• DIRECTIONS FOR THIS TASK
A verbatim reproduction of the lines below, from the line containing "batch of [n]" through the line containing "[u32::MAX], so that", both ends included, is the whole required output.

• RECORDS PROVIDED
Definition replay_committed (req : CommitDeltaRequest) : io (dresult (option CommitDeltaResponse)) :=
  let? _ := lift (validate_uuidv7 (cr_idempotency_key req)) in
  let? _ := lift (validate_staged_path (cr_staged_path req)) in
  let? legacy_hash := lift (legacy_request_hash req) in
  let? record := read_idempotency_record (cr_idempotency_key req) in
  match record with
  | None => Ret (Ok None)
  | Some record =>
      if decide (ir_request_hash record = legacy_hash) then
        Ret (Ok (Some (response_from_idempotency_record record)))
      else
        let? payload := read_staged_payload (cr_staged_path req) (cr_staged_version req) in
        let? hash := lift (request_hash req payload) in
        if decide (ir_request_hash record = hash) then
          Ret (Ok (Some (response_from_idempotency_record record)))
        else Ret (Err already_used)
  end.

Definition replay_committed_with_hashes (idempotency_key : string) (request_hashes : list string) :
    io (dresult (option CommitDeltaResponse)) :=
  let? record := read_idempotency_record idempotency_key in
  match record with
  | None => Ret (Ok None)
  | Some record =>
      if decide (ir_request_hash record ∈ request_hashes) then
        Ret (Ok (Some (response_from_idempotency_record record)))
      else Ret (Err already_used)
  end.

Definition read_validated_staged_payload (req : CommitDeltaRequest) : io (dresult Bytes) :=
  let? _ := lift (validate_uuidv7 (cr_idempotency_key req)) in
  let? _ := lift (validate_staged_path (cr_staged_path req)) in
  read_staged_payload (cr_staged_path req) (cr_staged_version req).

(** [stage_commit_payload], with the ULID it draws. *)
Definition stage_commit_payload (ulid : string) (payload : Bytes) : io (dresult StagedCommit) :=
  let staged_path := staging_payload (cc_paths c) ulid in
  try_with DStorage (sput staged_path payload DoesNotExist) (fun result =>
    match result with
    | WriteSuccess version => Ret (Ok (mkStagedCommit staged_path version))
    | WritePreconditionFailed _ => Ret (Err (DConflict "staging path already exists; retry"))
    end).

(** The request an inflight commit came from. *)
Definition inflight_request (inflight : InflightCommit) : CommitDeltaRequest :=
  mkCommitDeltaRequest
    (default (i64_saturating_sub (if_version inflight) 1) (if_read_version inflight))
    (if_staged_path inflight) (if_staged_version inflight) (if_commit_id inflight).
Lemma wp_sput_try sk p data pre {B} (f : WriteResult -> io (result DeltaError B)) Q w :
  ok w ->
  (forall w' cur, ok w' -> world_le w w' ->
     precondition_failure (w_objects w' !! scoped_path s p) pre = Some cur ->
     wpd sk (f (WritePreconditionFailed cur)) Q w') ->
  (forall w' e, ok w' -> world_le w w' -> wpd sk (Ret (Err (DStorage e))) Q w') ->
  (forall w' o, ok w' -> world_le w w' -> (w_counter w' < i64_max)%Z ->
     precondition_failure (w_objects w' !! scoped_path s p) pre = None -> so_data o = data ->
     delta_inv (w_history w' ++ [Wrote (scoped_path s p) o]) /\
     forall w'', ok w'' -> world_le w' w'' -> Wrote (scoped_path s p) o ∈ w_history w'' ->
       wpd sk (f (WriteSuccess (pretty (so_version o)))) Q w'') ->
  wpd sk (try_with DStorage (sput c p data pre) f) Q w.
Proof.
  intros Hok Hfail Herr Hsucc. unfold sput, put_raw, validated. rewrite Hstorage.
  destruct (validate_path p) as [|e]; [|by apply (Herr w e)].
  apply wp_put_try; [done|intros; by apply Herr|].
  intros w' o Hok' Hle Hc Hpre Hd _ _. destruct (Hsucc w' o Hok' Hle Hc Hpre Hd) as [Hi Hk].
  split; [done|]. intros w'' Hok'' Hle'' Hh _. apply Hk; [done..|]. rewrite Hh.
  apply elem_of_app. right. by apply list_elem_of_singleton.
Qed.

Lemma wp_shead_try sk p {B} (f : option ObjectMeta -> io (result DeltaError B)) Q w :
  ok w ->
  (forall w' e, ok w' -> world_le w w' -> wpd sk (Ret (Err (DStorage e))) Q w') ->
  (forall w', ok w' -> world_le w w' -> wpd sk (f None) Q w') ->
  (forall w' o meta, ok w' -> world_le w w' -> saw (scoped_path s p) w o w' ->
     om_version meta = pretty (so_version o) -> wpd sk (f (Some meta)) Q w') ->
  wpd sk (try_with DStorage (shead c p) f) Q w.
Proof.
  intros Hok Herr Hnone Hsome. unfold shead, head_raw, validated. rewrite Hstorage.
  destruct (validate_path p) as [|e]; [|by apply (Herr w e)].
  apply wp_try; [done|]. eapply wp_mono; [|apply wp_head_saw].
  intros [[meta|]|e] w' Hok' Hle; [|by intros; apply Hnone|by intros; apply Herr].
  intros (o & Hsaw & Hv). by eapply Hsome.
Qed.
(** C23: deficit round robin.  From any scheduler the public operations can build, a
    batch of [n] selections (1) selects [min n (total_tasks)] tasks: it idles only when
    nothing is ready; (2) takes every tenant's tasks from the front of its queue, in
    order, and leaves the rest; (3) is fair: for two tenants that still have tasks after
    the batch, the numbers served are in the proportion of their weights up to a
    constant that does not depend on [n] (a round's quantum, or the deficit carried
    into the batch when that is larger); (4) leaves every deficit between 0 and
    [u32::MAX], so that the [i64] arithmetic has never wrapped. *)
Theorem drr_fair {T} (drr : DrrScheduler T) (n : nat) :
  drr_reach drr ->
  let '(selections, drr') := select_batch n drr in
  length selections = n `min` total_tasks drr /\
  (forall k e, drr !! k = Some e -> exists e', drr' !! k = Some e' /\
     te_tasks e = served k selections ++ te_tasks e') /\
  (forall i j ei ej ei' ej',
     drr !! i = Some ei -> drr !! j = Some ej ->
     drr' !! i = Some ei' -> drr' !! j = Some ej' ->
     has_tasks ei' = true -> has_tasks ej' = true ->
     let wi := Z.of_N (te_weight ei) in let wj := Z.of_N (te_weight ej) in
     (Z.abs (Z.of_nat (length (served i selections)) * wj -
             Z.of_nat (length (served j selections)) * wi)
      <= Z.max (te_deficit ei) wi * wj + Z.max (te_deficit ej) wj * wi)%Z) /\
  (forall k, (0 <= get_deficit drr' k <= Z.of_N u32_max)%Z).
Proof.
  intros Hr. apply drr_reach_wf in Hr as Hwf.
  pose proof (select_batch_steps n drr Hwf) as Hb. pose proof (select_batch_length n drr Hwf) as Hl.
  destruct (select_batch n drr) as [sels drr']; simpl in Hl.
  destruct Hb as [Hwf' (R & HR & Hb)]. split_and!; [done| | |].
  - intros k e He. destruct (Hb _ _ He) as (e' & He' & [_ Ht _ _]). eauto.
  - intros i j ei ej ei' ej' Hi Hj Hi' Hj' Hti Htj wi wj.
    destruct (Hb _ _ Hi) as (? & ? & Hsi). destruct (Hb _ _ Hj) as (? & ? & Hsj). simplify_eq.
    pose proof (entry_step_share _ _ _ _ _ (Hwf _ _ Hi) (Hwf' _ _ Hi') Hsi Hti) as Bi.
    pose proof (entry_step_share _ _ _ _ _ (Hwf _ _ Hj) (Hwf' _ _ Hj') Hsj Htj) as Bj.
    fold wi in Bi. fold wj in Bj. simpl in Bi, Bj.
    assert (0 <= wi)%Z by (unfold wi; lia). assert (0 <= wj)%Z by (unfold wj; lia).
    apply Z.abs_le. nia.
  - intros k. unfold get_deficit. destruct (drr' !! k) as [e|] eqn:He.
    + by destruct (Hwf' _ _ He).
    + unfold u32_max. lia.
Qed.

• TASK RESULT
    batch of [n] selections (1) selects [min n (total_tasks)] tasks: it idles only when
    nothing is ready; (2) takes every tenant's tasks from the front of its queue, in
    order, and leaves the rest; (3) is fair: for two tenants that still have tasks after
    the batch, the numbers served are in the proportion of their weights up to a
    constant that does not depend on [n] (a round's quantum, or the deficit carried
    into the batch when that is larger); (4) leaves every deficit between 0 and
    [u32::MAX], so that the [i64] arithmetic has never wrapped. *)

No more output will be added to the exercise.